Definition cmd_os_rollback (w : W) (shown : list (list Z)) : option out :=
  let '(w, status) := kpm_system_update_rollback w in
  show w shown (if status =? KPM_UPDATE_OK then str "[KPM] Pending system slot cancelled" else kpm_system_update_error status).

(** The argument without a final [.kea]. *)
Definition plain_argument (argument : list Z) : list Z :=
  if (4 <? length argument)%nat && ends_kea argument then take (length argument - 4) argument else argument.

Definition help_lines : list (list Z) :=
  [str "Kesh Package Manager v2.0.0"; str "kpm install <id> | remove <id> | list | info <id> | update"; str "kpm os-update | os-confirm | os-rollback"].

Definition kpm_cmd_exec (w : W) (args : list Z) : option out :=
  let '(w, made) := vfs_mkdir w (str "/hdd/apps") in
  if negb (made =? 0) && negb (vfs_exists w (str "/hdd/apps")) then Some (w, [str "[KPM] /hdd/apps is unavailable"])
  else
    w ← recover_transaction w;
    let '(command, argument) := split args 16 48 in
    let argument := plain_argument argument in
    if (length command =? 0)%nat || s_eq command (str "help") then Some (w, help_lines)
    else if s_eq command (str "install") || s_eq command (str "i") then cmd_install w [] argument
    else if s_eq command (str "remove") || s_eq command (str "rm") then cmd_remove w [] argument
    else if s_eq command (str "list") || s_eq command (str "ls") then cmd_list w []
    else if s_eq command (str "info") then cmd_info w [] argument
    else if s_eq command (str "update") then cmd_update w []
    else if s_eq command (str "os-update") then cmd_os_update w []
    else if s_eq command (str "os-confirm") then cmd_os_confirm w []
    else if s_eq command (str "os-rollback") then cmd_os_rollback w []
    else Some (w, [str "[KPM] Unknown command"]).
End Kpm.
Lemma cmd_remove_returns w shown argument : sound w -> returns fst (cmd_remove w shown argument).
Proof.
  intros Hs. unfold cmd_remove. destruct (normalize_id argument 48) as [id|]; [|by apply returns_some].
  unfold package_is_required. destruct (vfs_list w _ _) as [[w1 count] entries] eqn:El. destruct (list_law _ _ _ _ _ _ El) as [L1 L2].
  eapply returns_bind; [apply required_by_returns; [by eapply sound_same|by apply Forall_take]|]. intros [w2 required] S2.
  destruct required; [by apply returns_some|]. destruct (vfs_delete w2 _) as [w3 rc] eqn:Ed. pose proof (sound_delete _ _ _ _ Ed S2 (package_managed _ _)) as S3.
  eapply (returns_bind fst); [|intros [w4 ok] S4; by apply returns_some]. destruct (rc =? 0); [|by apply returns_some].
  eapply returns_bind; [by apply rebuild_db_returns|]. intros [[w5 r5] db] S5. by apply returns_some.
Qed.

Lemma cmd_list_returns w shown : sound w -> returns fst (cmd_list w shown).
Proof.
  intros Hs. eapply returns_bind; [by apply rebuild_db_returns|]. intros [[w1 rc] db] S1. destruct (negb _); by apply returns_some.
Qed.

Lemma cmd_info_returns w shown argument : sound w -> returns fst (cmd_info w shown argument).
Proof.
  intros Hs. unfold cmd_info. destruct (normalize_id argument 48) as [id|]; [|by apply returns_some]. destruct (read_buffer w _) as [[w1 got] data] eqn:Er.
  destruct (read_spec _ _ _ _ _ _ Er Hs) as [S1 R1]. destruct (Z.ltb_spec 0 got) as [Hg|Hg]; [|by apply returns_some]. destruct (R1 Hg) as (c & _ & _ & Hi & _).
  destruct (base_header_spec data Hi) as ([b|] & -> & Hb); cbn [mbind option_bind]; [|by apply returns_some]. destruct Hb as [Hb _].
  destruct (c_string_at_some data b KEA_NAME Hb Hi) as (s1 & ->); [done|]. destruct (c_string_at_some data b KEA_APP_VERSION Hb Hi) as (s2 & ->); [done|].
  destruct (c_string_at_some data b KEA_DESCRIPTION Hb Hi) as (s3 & ->); [done|]. destruct (kea_answers data true Hi) as (rc & -> & _). by apply returns_some.
Qed.

Lemma cmd_update_returns w shown : sound w -> returns fst (cmd_update w shown).
Proof.
  intros Hs. unfold cmd_update. destruct (kesh_https_get w _ _) as [[[w1 result] status] response] eqn:Eh.
  assert (S1 : sound w1) by (eapply sound_same; [exact Hs|intros q; apply (https_law _ _ _ _ _ _ _ q Eh)]).
  destruct (http_body response) as [body|]; [|by apply returns_some]. destruct (_ && _); [|by apply returns_some].
  destruct (vfs_write w1 _ body) as [w2 rc] eqn:Ew. apply returns_some. apply (sound_write _ _ _ _ _ Ew S1); [by left|]. intros [_ [H|H]]; vm_compute in H; congruence.
Qed.

(** The files of system updates are not packages. *)
Lemma update_files_managed slot : slot_ok slot -> Forall (fun p => managed p /\ ~ installed p) (update_files slot).
Proof.
  intros [-> | ->]; repeat (apply Forall_cons; split; [split; [by right|by intros [H _]]|]); by apply Forall_nil.
Qed.

Lemma cmd_os_update_returns w shown : sound w -> returns fst (cmd_os_update w shown).
Proof.
  intros Hs. unfold cmd_os_update. cbv zeta. set (pages := _ / PAGE_SIZE). pose proof (alloc_law w pages) as A1. destruct (fa_alloc_pages w pages) as [w1 physical]. cbn [fst] in A1.
  assert (S1 : sound w1) by (by eapply sound_same). destruct (physical =? 0); [by apply returns_some|].
  destruct (kesh_https_get w1 _ _) as [[[w2 result] status] response] eqn:Eh.
  assert (H : forall q, content w2 q = content w1 q /\ Forall (fun b => 0 <= b < 256) response /\ (0 <= 64 * 1024 * 1024 -> Z.of_nat (length response) <= 64 * 1024 * 1024))
    by (intros q; by eapply https_law).
  assert (S2 : sound w2) by (eapply sound_same; [exact S1|apply H]). assert (Free : forall w3, sound w3 -> sound (fst (fa_free_pages w3 physical pages))).
  { intros w3 S3. eapply sound_same; [exact S3|intros q; apply free_law]. }
  destruct (http_body response) as [body|] eqn:Eb; [|by apply returns_some, Free]. destruct (_ && _); [|by apply returns_some, Free].
  destruct (H []) as (_ & B & L). destruct (http_body_bytes _ _ _ B (L ltac:(lia)) Eb) as [B1 B2].
  destruct (update_stage_answers w2 body) as (w3 & rc & -> & St & _); [split; [done|lia]|]. cbn [mbind option_bind].
  pose proof (Free w3 (sound_only _ _ _ S2 (sg_only _ _ _ _ _ _ St) (update_files_managed _ (other_slot_ok _)))) as S3.
  destruct (fa_free_pages w3 physical pages) as [w4 r4]. by apply returns_some.
Qed.

Lemma write_state_sound w active pending rel n w' rc : write_state w active pending rel n = (w', rc) -> sound w -> sound w'.
Proof.
  intros Hw Hs. destruct (write_state_spec _ _ _ _ _ _ _ Hw) as [O _]. apply (sound_only _ _ _ Hs O). apply Forall_cons. split; [|by apply Forall_nil].
  split; [by right|by intros [H _]].
Qed.

Lemma active_slot_sound w : sound w -> sound (fst (active_slot w)).
Proof. intros Hs. eapply sound_same; [exact Hs|apply active_slot_same]. Qed.

Lemma cmd_os_confirm_returns w shown : sound w -> returns fst (cmd_os_confirm w shown).
Proof.
  intros Hs. unfold cmd_os_confirm, kpm_system_update_confirm. destruct (vfs_read w _ 127) as [[w1 n] out] eqn:Er. destruct (read_spec _ _ _ _ _ _ Er Hs) as [S1 _].
  destruct (n <=? 0); [by apply returns_some|]. cbv zeta. destruct (_ && _); [by apply returns_some|].
  destruct (write_state w1 _ _ _ _) as [w2 rc] eqn:Ew. apply returns_some. by eapply write_state_sound.
Qed.

Lemma cmd_os_rollback_returns w shown : sound w -> returns fst (cmd_os_rollback w shown).
Proof.
  intros Hs. unfold cmd_os_rollback, kpm_system_update_rollback. pose proof (active_slot_sound w Hs) as S1. destruct (active_slot w) as [w1 active]. cbn [fst] in S1.
  destruct (write_state w1 _ _ _ _) as [w2 rc] eqn:Ew. apply returns_some. by eapply write_state_sound.
Qed.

———

▶ Task item: Beginning at the first line of the records, give again each line exactly as written, ending with the line that contains "Definition plain_argument (argument".

▶ Solution to the exercise:
Definition cmd_os_rollback (w : W) (shown : list (list Z)) : option out :=
  let '(w, status) := kpm_system_update_rollback w in
  show w shown (if status =? KPM_UPDATE_OK then str "[KPM] Pending system slot cancelled" else kpm_system_update_error status).

(** The argument without a final [.kea]. *)
Definition plain_argument (argument : list Z) : list Z :=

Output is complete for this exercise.